North Bihar Power Distribution Company Limited
- Type: Government owned
- Industry: Electricity distribution
- Founded: 1 November 2012 (Carved out of BSEB)
- Headquarters: Patna, Bihar, India
- Area served: 21 districts of North Bihar List West Champaran; East Champaran; Sitamarhi; Sheohar; Muzaffarpur; Vaishali; Saran; Siwan; Gopalgunj; Madhubani; Darbhanaga; Samastipur; Begusarai; Khagaria; Saharsa ; Supaul ; Madhepura ; Araria ; Katihar; Purnea ; Kishanganj;
- Key people: Mukul Kumar Gupta, IAS, 'Managing Director, NBPDCL'
- Products: Electricity
- Parent: Government of Bihar
- Website: nbpdcl.in

= North Bihar Power Distribution Company Limited =

Public company in Bihar, India

North Bihar Power Distribution Company Limited is a public sector undertaking (PSU) controlled by the Government of Bihar, India.
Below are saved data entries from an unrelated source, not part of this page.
(* ===== verification/Decompile.v ===== *)
(** * The decompiler (decompile.c)

    Code is turned back into a tree by running it on a stack of expressions;
    the parts that jumps delimit are decompiled by calls of the decompiler on
    their own ranges.  A pointer into a vector is its index.

    Not modelled: which node of the tree is hot, that is where a given program
    counter is ([hot_byte], [find_line_number]), and the freeing of nodes. *)

From S2P Require Import Prelude Utf CString Values Db Ast CodeGen.

(** ** Definitions *)

(** The static and local state: [sink] and [arms] are what was added to
    [*stmt_sink] and [*arm_sink], the last first. *)
Record Cursor := mkCursor {
  ptr : Z;
  stmt_start : Z;
  expr_stack : list Expr;
  sink : list Stmt;
  arms : list (Expr * Stmts)
}.

Definition D (A : Type) : Type := Cursor -> option (A * Cursor).
#[export] Instance D_ret : MRet D := fun A a c => Some (a, c).
#[export] Instance D_bind : MBind D := fun A B f m c => match m c with Some (a, c) => f a c | None => None end.

Definition dpanic {A} : D A := fun _ => None.
Definition dget {A} (f : Cursor -> A) : D A := fun c => Some (f c, c).
(** The test that precedes a panic. *)
Definition dcheck (b : bool) : D unit := if b then mret tt else dpanic.
Definition dmodify (f : Cursor -> Cursor) : D unit := fun c => Some (tt, f c).
Definition set_ptr (p : Z) : D unit := dmodify (fun c => mkCursor p (stmt_start c) (expr_stack c) (sink c) (arms c)).
Definition set_stack (l : list Expr) : D unit := dmodify (fun c => mkCursor (ptr c) (stmt_start c) l (sink c) (arms c)).

Definition stmts_of (l : list Stmt) : Stmts := foldr SNext SEnd l.
Definition arms_of (l : list (Expr * Stmts)) : Cond_Arm := foldr (fun a r => CArm (fst a) (snd a) r) CEnd l.

(** *** Reading *)

Definition nb_label (bc : Bytecodes) : Z := nth 0 (bc_numbytes bc) 0.
Definition nb_literal (bc : Bytecodes) : Z := nth 1 (bc_numbytes bc) 0.
Definition nb_fork (bc : Bytecodes) : Z := nth 2 (bc_numbytes bc) 0.
Definition nb_var_name (bc : Bytecodes) : Z := nth 3 (bc_numbytes bc) 0.
Definition nb_stack (bc : Bytecodes) : Z := nth 4 (bc_numbytes bc) 0.

Definition vector_byte (bc : Bytecodes) (p : Z) : option Z := if p <? 0 then None else bc_vector bc !! Z.to_nat p.

(** [*ptr++] *)
Definition next_byte (bc : Bytecodes) : D Z :=
  p ← dget ptr;
  match vector_byte bc p with None => dpanic | Some b => set_ptr (p + 1);; mret b end.

Definition SKIP_BYTES (n : Z) : D unit := p ← dget ptr; set_ptr (p + n).

Definition READ_BYTES (bc : Bytecodes) (n : Z) : D Z :=
  SKIP_BYTES n;;
  p ← dget ptr;
  match (if n =? 1 then vector_byte bc (p - 1)
         else if n =? 2 then
           b2 ← vector_byte bc (p - 2);
           b1 ← vector_byte bc (p - 1);
           Some (Z.shiftl b2 8 + b1)
         else
           b4 ← vector_byte bc (p - 4);
           b3 ← vector_byte bc (p - 3);
           b2 ← vector_byte bc (p - 2);
           b1 ← vector_byte bc (p - 1);
           Some (uwrap 32 (Z.shiftl b4 24 + Z.shiftl b3 16 + Z.shiftl b2 8 + b1))) with
  | None => dpanic
  | Some v => mret v
  end.

Definition READ_LABEL (bc : Bytecodes) : D Z := READ_BYTES bc (nb_label bc).
Definition READ_ID (bc : Bytecodes) : D Z := READ_BYTES bc (nb_var_name bc).
Definition READ_STACK (bc : Bytecodes) : D unit := SKIP_BYTES (nb_stack bc).

Section Decompile.
(** The program, and how many expressions fit on [expr_stack]. *)
Context (program : Program) (capacity : Z).

Definition READ_LITERAL (bc : Bytecodes) : D Var :=
  i ← READ_BYTES bc (nb_literal bc);
  match p_literals program !! Z.to_nat i with None => dpanic | Some v => mret v end.
Definition READ_FORK (bc : Bytecodes) : D Bytecodes :=
  i ← READ_BYTES bc (nb_fork bc);
  match p_fork_vectors program !! Z.to_nat i with None => dpanic | Some b => mret b end.

Definition read_jump (bc : Bytecodes) : D Z :=
  b ← next_byte bc;
  dcheck (b =? OP_JUMP);;
  READ_LABEL bc.

(** *** The stack and the sinks *)

Definition push_expr (e : Expr) : D unit :=
  l ← dget expr_stack;
  dcheck (Z.of_nat (length l) <? capacity);;
  set_stack (e :: l).
Definition pop_expr : D Expr :=
  l ← dget expr_stack;
  match l with [] => dpanic | e :: l => set_stack l;; mret e end.

(** Without a sink the null pointer is followed. *)
Definition ADD_STMT (stmt_sink : bool) (s : Stmt) : D unit :=
  dcheck stmt_sink;;
  dmodify (fun c => mkCursor (ptr c) (ptr c) (expr_stack c) (s :: sink c) (arms c)).
Definition ADD_ARM (arm_sink : bool) (condition : Expr) (stmt : Stmts) : D unit :=
  dcheck arm_sink;;
  dmodify (fun c => mkCursor (ptr c) (stmt_start c) (expr_stack c) (sink c) ((condition, stmt) :: arms c)).
Definition set_stmt_start : D unit :=
  dmodify (fun c => mkCursor (ptr c) (ptr c) (expr_stack c) (sink c) (arms c)).

(** *** Instructions that only move expressions *)

Definition finish_binary (mk : Expr -> Expr -> Expr) : D unit :=
  e ← pop_expr;
  l ← pop_expr;
  push_expr (mk l e).
(** *** The induction *)

Lemma dec_all : (forall e, dec e /\ dec_lv e /\ (forall sc, e = EXPR_SCATTER sc -> dec_defaults sc)) /\ (forall p, dec_ptr p) /\
  (forall a, dec_args a /\ dec_more a) /\ (forall sc, dec_defaults sc).
Proof.
  assert (Hno : forall e, (forall inx above, wf_lv inx above e = false) -> dec_lv e).
  { intros e H above inx pc c sv i es Hw. by rewrite H in Hw. }
  apply Expr_ind_all; intros;
    repeat match goal with H : _ /\ _ |- _ => destruct H end; try (split; [|split; [|by intros ? [= <-]||done]]); try (by apply Hno).
  all: try (first [ by apply dec_lv_id | by apply dec_prop | by apply dec_lv_prop | by apply dec_verb | by apply dec_index | by apply dec_lv_index
    | by apply dec_range | by apply dec_lv_range | by apply dec_call | by apply dec_binary | by apply dec_unary | by apply dec_logic
    | by apply dec_list | by apply dec_cond | by apply dec_catch | by apply dec_args_nil | by apply dec_args_cons | done ]).
  - intros inx pc c sv i es Hw Hdw Hc Hf. cbn [code_e depth_e] in *. apply ran_lit; [done|fit].
  - intros inx pc c sv i es Hw Hdw Hc Hf. cbn [wf_e code_e depth_e] in *. apply ran_push_var; [by apply slot_ok_range|done|fit].
  - assert ((exists sc, lhs = EXPR_SCATTER sc) \/ ~ exists sc, lhs = EXPR_SCATTER sc) as [[sc ->]|Hn] by (destruct lhs; try (right; intros [? ?]; done); left; eauto).
    + apply dec_scatter; eauto.
    + apply dec_asgn; auto. intros sc ->. apply Hn. by exists sc.
  - intros inx pc c sv i es Hw Hdw Hc Hf. cbn [code_e depth_e] in *. subst. apply ran_length. fit.
Qed.
Lemma dec_expr e : dec e.
Proof. apply dec_all. Qed.
Lemma dec_arguments a : dec_args a.
Proof. apply dec_all. Qed.
End Vec.
End Running.
Ltac lens H := repeat rewrite ?ilen_app, ?ilen_cons, ?ilen_nil in H.
(** The places at the end of the code are [t]. *)
Ltac ends_at t :=
  match goal with
  | |- context [place _ _ (?a + 1 + ilen ?l)] => replace (a + 1 + ilen l) with t
  | |- context [place _ _ (?a + ilen (?x :: ?l))] => replace (a + ilen (x :: l)) with t
  end; [|try unfold t; repeat rewrite ?ilen_app, ?ilen_cons, ?ilen_nil; lia].
Ltac sands := repeat match goal with H : andb _ _ = true |- _ => apply andb_true_iff in H as [? ?] end.
Ltac sstart := intros bc z I E ids pc c i V Hw Hdw Hc Hin Hd; cbn [wf_s dwf_s depth_s] in *; sands.

Lemma sdec_expr e : sdec (STMT_EXPR e).
Proof.
  sstart. destruct Hc as (i1 & -> & C1). eapply (sran_step bc z I V); [by eapply dexpr|]. intros Hs _ stop sa sk ar _. apply ev_always. intros k.
  unfold step. bind (next_byte_op bc z I V _ _ _ (place z I pc) [e] sk ar Hs). rewrite ilen_nil, Z.add_0_r. done.
Qed.
Lemma sdec_return p : sdec (STMT_RETURN p).
Proof.
  destruct p as [|e]; sstart.
  - cbn [code_s] in Hc. subst i. apply (sran_step bc z I V pc [] OP_RETURN0 [] [] _ (ran_nil _ _ _ _ _ _ _)). intros Hs _ stop sa sk ar _. apply ev_always. intros k.
    unfold step. bind (next_byte_op bc z I V _ _ _ (place z I pc) [] sk ar Hs). rewrite !ilen_nil, !Z.add_0_r. done.
  - destruct Hc as (i1 & -> & C1). eapply (sran_step bc z I V); [by eapply dexpr|]. intros Hs _ stop sa sk ar _. apply ev_always. intros k.
    unfold step. bind (next_byte_op bc z I V _ _ _ (place z I pc) [e] sk ar Hs). rewrite ilen_nil, Z.add_0_r. done.
Qed.

Lemma sdec_seq st next : sdec st -> ssdec next -> ssdec (SNext st next).
Proof.
  intros H1 H2 bc z I E ids pc c i V Hw Hdw Hc Hin Hd. cbn [wf_ss dwf_ss depth_ss stmts_list] in *. sands. destruct Hc as (i1 & i2 & -> & C1 & C2).
  rewrite ilen_app in Hin. pose proof (ilen_nonneg i1). pose proof (ilen_nonneg i2).
  apply (sran_app bc z I V pc i1 i2 [st]); [eapply H1; try done; [|lia]|eapply H2; try done; [|lia]]; (eapply inside_sub; [exact Hin|lia|lia]).
Qed.
Lemma sdec_nil : ssdec SEnd.
Proof. intros bc z I E ids pc c i V Hw Hdw Hc Hin Hd. cbn [code_ss] in Hc. subst i. apply sran_nil. Qed.

(** *** Loops *)

(** The body between the head and the jump back. *)
Lemma loop_body bc z I pc t top i2 l st sk ar : vec bc z I -> sran program capacity bc z I pc i2 l -> seg I pc (i2 ++ [Op OP_JUMP; Lab top]) ->
  t = pc + ilen i2 + 2 ->
  ev (fun k => DECOMPILE (nest k) bc (place z I t - jump_len bc) true false (cur (place z I pc) st [] sk ar) =
    Some ((stmts_of l, CEnd), cur (place z I (pc + ilen i2)) st [] sk ar)) /\
  read_jump bc (cur (place z I (pc + ilen i2)) st [] sk ar) = Some (place z I top, cur (place z I t) st [] sk ar).
Proof.
  intros V H Hs ->. apply seg_app in Hs as [Hs1 Hs2]. rewrite (place_jump bc z I V _ _ _ _ Hs2). split; [by apply nested_stmts|].
  apply (read_jump_eq bc z I V _ _ _ st [] sk ar Hs2).
Qed.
It was formed on 1 November 2012 under section 14 of the Electricity Act of 2003, and is the successor to the erstwhile Bihar State Electricity Board.

==Infrastructure==
The company has an infrastructure facility in its operating area with 246 power system stabilizers, 506 power transformers, 139 33 kV feeders, 825 11 kV feeders and around 20,900 distribution transformers of various capacities.

==Network==
The company encompasses an area of 21 districts of northern Bihar further divided into 29 divisions: Araria - I, Bagha, Bairagania, Barauli, Barauni, Barsoi, Begusarai, Bettiah, Chhapra, Darbhanga, Forbesganj, Gogari, Gopalganj, Hajipur, Katihar, Khagaria, Mahnar Bazar, Motihari, Narkatiaganj, Purnia, Ramnagar, Revelganj, Samastipur, Sitamarhi, Siwan, Sonpur, Sugauli, Kishanganj, Madhepura, Raxaul. Catering to the power requirements of around 1.8 million consumers in 2012.